Last night, I reviewed not-yet-public crypto legislation slated for inclusion in the Trump megabill. The legislation is promising, but requires clarifications in some respects. Here’s a summary thread that includes my observations
MINING AND STAKING. Gross income from “mining or staking activities” would be “deferred” until the year of sale.
It’s crucial that the bill be revised to define “mining or staking activities” and to say how income is characterized in the year of sale.
First, the bill should provide that staking includes both operating a validator (either directly or through an agent) and any activity closely related thereto, to clearly include earning MEV and priority fees.
Second, the bill should provide that gain from sale is ordinary or capital based on traditional tax principles. Without that change, crypto ETPs will have trouble staking. If an ETP’s only income is gain from sales, the ETP can be treated as a partnership. But if its income includes “deferred” ordinary income, it might be taxed as a corporation absent another legislative change.
WITHHOLDING ON FOREIGNERS. The bill would source income from a sale of mining or staking rewards to the residence of the seller, so non-US investors would not be subject to US withholding tax even if they (or the ETP they invest in) stake through a US service provider.
This is a welcome change. However, non-US investors continue to be at risk of being subject to US income tax unless a change is made to the “income tax on foreigners” provisions of the bill discussed immediately below.
INCOME TAX ON FOREIGNERS. Under the bill, US asset managers can trade digital assets for foreigners without causing them to be subject to US income tax.
The bill should provide that “trading” includes staking. Otherwise, US staking providers will continue to have trouble serving foreigners.
The bill seems to create a loophole for tokenized US real estate. Foreigners are subject to US tax on sales of nontokenized US real estate.
UBIT EXCLUSION. Tax-exempt investors would not be subject to unrelated business income tax on “amounts received from the use of digital assets for the purpose of staking.”
For clarity, the bill should replace the quoted language with “staking” (as defined above under “mining and staking”).
$600 DE MINIMIS RULE. The bill would eliminate tax on gain from a disposition of digital assets on any transaction “the total value” of which does not exceed $600, unless the sale is an exchange for cash, stocks, bonds, other crypto, inventory, or similar property.
DIGITAL ASSET LOANS. Loans of digital assets generally would not be taxable to the lender. Under current law, it is not entirely clear whether a loan of digital assets is a taxable disposition for the lender, so this is a helpful clarification.
That said, the legislation doesn’t address the source of crypto “borrow fees.” Thus, there remains a risk that borrow fees paid by a US person to a non-US person are subject to US withholding tax.
AIRDROPS. Airdrops would not be taxed until sold, at which point they are taxed at ordinary rates.
Upfront nontaxation of airdrops is extremely helpful. Not only does it simplify the recipients’ taxes; it also might allow US entities to do airdrops without 1099s.
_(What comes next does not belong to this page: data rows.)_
Lemma stringify_path_inj (p q : PathToProp) :
  stringify_path p = stringify_path q -> p = q.
Proof.
  intros Heq. pose proof (decode_stringify_path p) as Hp.
  rewrite Heq, decode_stringify_path in Hp. congruence.
Qed.

End RoundTrip.

(* ===================================================================== *)
(** * The budget of JSON.parse is never exhausted                         *)
(* ===================================================================== *)

Section Fuel.

Local Open Scope string_scope.
Local Open Scope nat_scope.

Lemma skip_ws_length (s : string) :
  String.length (skip_ws s) <= String.length s.
Proof.
  induction s as [|c s IH]; [reflexivity|].
  cbn [skip_ws]. destruct (is_ws c); cbn [String.length]; lia.
Qed.

Lemma strip_prefix_length (word s rest : string) :
  strip_prefix word s = Some rest ->
  String.length s = String.length word + String.length rest.
Proof.
  revert s. induction word as [|a word IH]; intros s H.
  - cbn in H. now inversion H.
  - destruct s as [|b s]; [discriminate|]. cbn [strip_prefix] in H.
    destruct (a =? b)%char; [|discriminate].
    cbn [String.length]. now rewrite (IH s H).
Qed.

Lemma push_char_Some (c : ascii) (m : option (string * string))
  (x rest : string) :
  push_char c m = Some (x, rest) -> exists x', m = Some (x', rest).
Proof.
  destruct m as [[x' r']|]; [|discriminate]. cbn. intros H.
  inversion H; subst. now exists x'.
Qed.

Lemma parse_chars_eq (c : ascii) (rest : string) :
  parse_chars (String c rest)
  = if (c =? dquote)%char then Some ("", rest)
    else if (c =? "\")%char then
      match rest with
      | String e rest1 =>
          if (e =? "u")%char then
            match rest1 with
            | String h1 (String h2 (String h3 (String h4 rest2))) =>
                match code_unit h1 h2 h3 h4 with
                | Some c' => push_char c' (parse_chars rest2)
                | None => None
                end
            | _ => None
            end
          else
            match unescape e with
            | Some c' => push_char c' (parse_chars rest1)
            | None => None
            end
      | "" => None
      end
    else if is_control c then None
    else push_char c (parse_chars rest).
Proof. reflexivity. Qed.

(** A string literal ends before the text does. *)
Lemma parse_chars_length (n : nat) :
  forall s x rest,
    String.length s <= n -> parse_chars s = Some (x, rest) ->
    String.length rest < String.length s.
Proof.
  induction n as [|n IH]; intros s x rest Hn H.
  - destruct s; [discriminate | cbn in Hn; lia].
  - destruct s as [|c s]; [discriminate|].
    rewrite parse_chars_eq in H. cbn [String.length] in *.
    destruct (c =? dquote)%char.
    { inversion H; subst. lia. }
    destruct (c =? "\")%char.
    + destruct s as [|e s]; [discriminate|]. cbn [String.length] in *.
      destruct (e =? "u")%char.
      * destruct s as [|h1 [|h2 [|h3 [|h4 s]]]]; try discriminate.
        destruct (code_unit h1 h2 h3 h4); [|discriminate].
        apply push_char_Some in H as [x' H].
        cbn [String.length] in *. apply IH in H; lia.
      * destruct (unescape e); [|discriminate].
        apply push_char_Some in H as [x' H]. apply IH in H; lia.
    + destruct (is_control c); [discriminate|].
      apply push_char_Some in H as [x' H]. apply IH in H; lia.
Qed.
Definition train_GENERATOR (self : gmap string attr) (Xv yv : matrix)
    (sess : Session) (writer : option FileWriter)
  : result (fval * Session * option FileWriter) :=
  X ← get_input self "X";
  y_labels ← get_input self "y_labels";
  let feed_dict : feed_dict :=
    <[ph_name y_labels := yv]> {[ ph_name X := Xv ]} in
  gen_train_op ← get_op self "gen_train_op";
  L_G ← get_scalar self "L_G";
  L_G_summary ← get_summary self "L_G_summary";
  '(gen_loss, summary, sess) ←
    run_train sess gen_train_op L_G L_G_summary feed_dict;
  writer ← log_summary self writer summary;
  Ok (gen_loss, sess, writer).

Definition train_DISCRIMINATOR (self : gmap string attr) (Xv yv : matrix)
    (sess : Session) (writer : option FileWriter) (rng : RandomState)
  : result (fval * Session * option FileWriter * RandomState) :=
  batch_size ← get_dim self "batch_size";
  z_dim ← get_dim self "z_dim";
  let '(p_z, rng) := _sample_StandarddNormal self (batch_size, z_dim) rng in
  X ← get_input self "X";
  y_labels ← get_input self "y_labels";
  z_inputs ← get_input self "z_inputs";
  let feed_dict : feed_dict :=
    <[ph_name z_inputs := p_z]>
      (<[ph_name y_labels := yv]> {[ ph_name X := Xv ]}) in
  disc_train_op ← get_op self "disc_train_op";
  L_D ← get_scalar self "L_D";
  L_D_summary ← get_summary self "L_D_summary";
  '(disc_loss, summary, sess) ←
    run_train sess disc_train_op L_D L_D_summary feed_dict;
  writer ← log_summary self writer summary;
  Ok (disc_loss, sess, writer, rng).

(** *** Inference entry points *)

Definition get_latent_space (self : gmap string attr) (sess : Session)
    (Xv : matrix) : result (matrix * Session) :=
  latent_space ← get_tensor self "latent_space";
  X ← get_input self "X";
  run_fetch sess latent_space {[ ph_name X := Xv ]}.
(** Rounding a positive mantissa [P] at exponent [E], away from overflow:
    the result is [+0] or a positive double [M * 2^e'] which, unless it is
    subnormal, exceeds [P * 2^E] by at most a factor [1 + 2^-53]. *)
Lemma binary_round_aux_bound (P : positive) (E : Z) :
  E <= 0 -> Z.pos (digits2_pos P) + E <= 60 ->
  match binary_round_aux prec emax false (Z.pos P) E loc_Exact with
  | S754_zero false => True
  | S754_finite false M e' =>
      E <= e'
      /\ (2 ^ 53 * (Z.pos M * 2 ^ (e' - E)) <= Z.pos P * (2 ^ 53 + 1)
          \/ e' = -1074)
  | _ => False
  end.
Proof.
  intros HE Hd.
  pose proof (digits2_pos_bounds P) as [HPlo HPhi].
  set (d := Z.pos (digits2_pos P)) in *.
  unfold binary_round_aux.
  unfold shr_fexp at 1.
  unfold fexp, SpecFloat.emin, Zdigits2, shr_record_of_loc, shr.
  fold d.
  change prec with 53. change emax with 1024. change IntDef.Z.max with Z.max.
  destruct (Z.max (d + E - 53) (3 - 1024 - 53) - E) as [|p|p] eqn:Hk.
  - (* no shift *)
    cbn [shr_m loc_of_shr_record round_nearest_even].
    rewrite shr_fexp_small by (fold d; lia). cbn [shr_m].
    destruct (E <=? 1024 - 53) eqn:Hle; [|lia].
    split; [lia|]. left. rewrite Z.sub_diag. lia.
  - (* a shift to the right by [p] bits *)
    rewrite iter_pos_nat.
    destruct (Pos.to_nat p) as [|k] eqn:Hp; [lia|].
    destruct (shr_iter_spec (Z.pos P) k ltac:(lia)) as [Hm Hr].
    set (mrs := Nat.iter (S k) shr_1 _) in *.
    destruct (round_nearest_even_bound mrs) as [HM Hup].
    set (M1 := round_nearest_even (shr_m mrs) (loc_of_shr_record mrs)) in *.
    assert (Hpk : Z.of_nat (S k) = Z.pos p) by lia.
    assert (Hpow : 0 < 2 ^ Z.of_nat (S k)) by (apply Z.pow_pos_nonneg; lia).
    assert (Hpow' : 0 < 2 ^ Z.of_nat k) by (apply Z.pow_pos_nonneg; lia).
    assert (Hpow2 : 2 ^ Z.of_nat (S k) = 2 * 2 ^ Z.of_nat k)
      by (rewrite Nat2Z.inj_succ, Z.pow_succ_r by lia; reflexivity).
    pose proof (Z.div_mod (Z.pos P) (2 ^ Z.of_nat (S k)) ltac:(lia)) as Hdm.
    pose proof (Z.mod_pos_bound (Z.pos P) (2 ^ Z.of_nat (S k)) Hpow) as Hmod.
    rewrite <- Hm in Hdm.
    (* the rounded mantissa times 2^k is at most P plus half a unit *)
    assert (Hval : M1 * 2 ^ Z.of_nat (S k) <= Z.pos P + 2 ^ Z.of_nat k).
    { destruct Hup as [-> | Hup]; [nia|].
      rewrite Hr in Hup.
      pose proof (odd_quotient_remainder (Z.pos P) k ltac:(lia) Hup). nia. }
    (* the quotient has at most 53 - (k - (d - 53)) digits *)
    assert (HQ0 : 0 <= shr_m mrs) by (rewrite Hm; apply Z.div_pos; lia).
    assert (HQ : shr_m mrs < 2 ^ (d - Z.of_nat (S k)) /\ Z.of_nat (S k) <= d
                 \/ shr_m mrs = 0).
    { destruct (Z_lt_le_dec d (Z.of_nat (S k))) as [Hlt|Hge].
      - right. rewrite Hm. apply Z.div_small. split; [lia|].
        eapply Z.lt_le_trans; [exact HPhi|]. apply Z.pow_le_mono_r; lia.
      - left. split; [|exact Hge].
        rewrite Hm. apply Z.div_lt_upper_bound; [lia|].
        rewrite <- Z.pow_add_r by lia.
        replace (Z.of_nat (S k) + (d - Z.of_nat (S k))) with d by lia. exact HPhi. }
    assert (HM53 : M1 <= 2 ^ 53).
    { destruct HQ as [[HQ _]|HQ]; [|lia].
      assert (2 ^ (d - Z.of_nat (S k)) <= 2 ^ 53) by (apply Z.pow_le_mono_r; lia).
      lia. }
    set (e1 := E + Z.pos p).
    assert (He1 : -1074 <= e1 <= 7) by (unfold e1; lia).
    destruct M1 as [|M|M] eqn:HM1; [| |lia].
    + (* everything was shifted out *)
      unfold shr_fexp, fexp, SpecFloat.emin, shr_record_of_loc, shr.
      change (Zdigits2 0) with 0.
      change prec with 53. change emax with 1024. change IntDef.Z.max with Z.max.
      destruct (Z.max (0 + e1 - 53) (3 - 1024 - 53) - e1) eqn:E2; try exact I.
      lia.
    + destruct (Z.eq_dec (Z.pos M) (2 ^ 53)) as [Heq|Hne].
      * (* the rounding carried into a 54th digit *)
        rewrite Heq, shr_fexp_two53 by lia. cbn [shr_m].
        change (2 ^ 52) with (Z.pos (shl 1 52)). cbv iota.
        destruct (e1 + 1 <=? 1024 - 53) eqn:Hle; [|lia].
        split; [unfold e1; lia|]. left.
        change (Z.pos (shl 1 52)) with (2 ^ 52).
        replace (e1 + 1 - E) with (Z.succ (Z.of_nat (S k))) by (unfold e1; lia).
        rewrite Z.pow_succ_r by lia.
        assert (Hnormal : Z.of_nat (S k) = d - 53).
        { destruct HQ as [[HQ HQd]|HQ]; [|lia].
          destruct (Z_lt_le_dec (d - Z.of_nat (S k)) 53) as [Hlt|Hge]; [|lia].
          assert (2 ^ (d - Z.of_nat (S k)) <= 2 ^ 52) by (apply Z.pow_le_mono_r; lia).
          lia. }
        assert (Hhalf : 2 ^ 53 * 2 ^ Z.of_nat k = 2 ^ (d - 1)).
        { rewrite <- Z.pow_add_r by lia. f_equal. lia. }
        rewrite Heq in Hval. nia.
      * rewrite shr_fexp_small; [|apply digits2_pos_le_53; lia|lia].
        cbn [shr_m].
        destruct (e1 <=? 1024 - 53) eqn:Hle; [|lia].
        split; [unfold e1; lia|].
        destruct (Z.eq_dec (Z.of_nat (S k)) (d - 53)) as [Hnormal|Hsub].
        -- left. replace (e1 - E) with (Z.of_nat (S k)) by (unfold e1; lia).
           assert (Hhalf : 2 ^ 53 * 2 ^ Z.of_nat k = 2 ^ (d - 1)).
           { rewrite <- Z.pow_add_r by lia. f_equal. lia. }
           nia.
        -- right. unfold e1. lia.
  - cbn [shr_m loc_of_shr_record round_nearest_even].
    rewrite shr_fexp_small by (fold d; lia). cbn [shr_m].
    destruct (E <=? 1024 - 53) eqn:Hle; [|lia].
    split; [lia|]. left. rewrite Z.sub_diag. lia.
Qed.

(** ** Doubles that denote integers *)

Lemma Leibniz_eqb_refl (x : float) : PrimFloat.Leibniz.eqb x x = true.
Proof. apply FloatAxioms.Leibniz.eqb_spec. reflexivity. Qed.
However, ordinary income on sale creates an incentive for recipients to dump and then buy back. At the very least, the ordinary income tax should apply only up to the value of the token at the time of the airdrop.
The bill also should provide a sourcing rule for airdrops.
MARK-TO-MARKET. Traders and dealers can elect to mark actively traded digital assets to market each year, and pay tax at ordinary rates on any appreciation or depreciation.
I would have liked to see this election made available to investors too. With the treatment of liquidity provision and other common DeFi transactions still uncertain, many retail investors would have welcomed a MTM election. The threshold for “trading” is too high to apply to most retail investors, even those with thousands of transactions.
WASH SALES. The wash sale rules would extend to digital assets. Thus, losses on a sale of crypto generally would be disallowed if the taxpayer buys substantially identical crypto within 30 days of the sale.
The inclusion of this provision is extremely unfortunate. As I’ve previously explained, the wash sale rules are meant to address tax-motivated sales. Applying them broadly to crypto captures taxpayers who, e.g., programmatically buy crypto each month and use it to make purchases.
That said, under reconciliation, tax legislation needs to be scored as revenue-neutral. Expanding the wash sale rules to crypto is intended to pay for the bill’s other goodies.
CRYPTO DONATIONS. US taxpayers generally would not need to obtain a “qualified appraisal” to take a tax deduction on a donation of actively traded crypto. Currently, a qualified appraisal is required for crypto donations in excess of $5000.
WHAT’S MISSING? There are a number of things missing from the bill that I would have liked to see.
(a) Section 6050I should be repealed. That section empowers Treasury to require recipients of $10k of crypto to report the identity of the payers, an impossible ask for anons.
(b) Stablecoins should explicitly be carved out of any information reporting requirements.
(c) The definition of “digital assets” should be revised so that it does not refer to a “digital representation of value,” which technically doesn’t include most crypto.
CONCLUSION. The bill represents an admirable effort to provide some clarity to the taxation of digital assets. It falls flat in a number of key areas, but hopefully industry comments over the next few days will get it in good shape.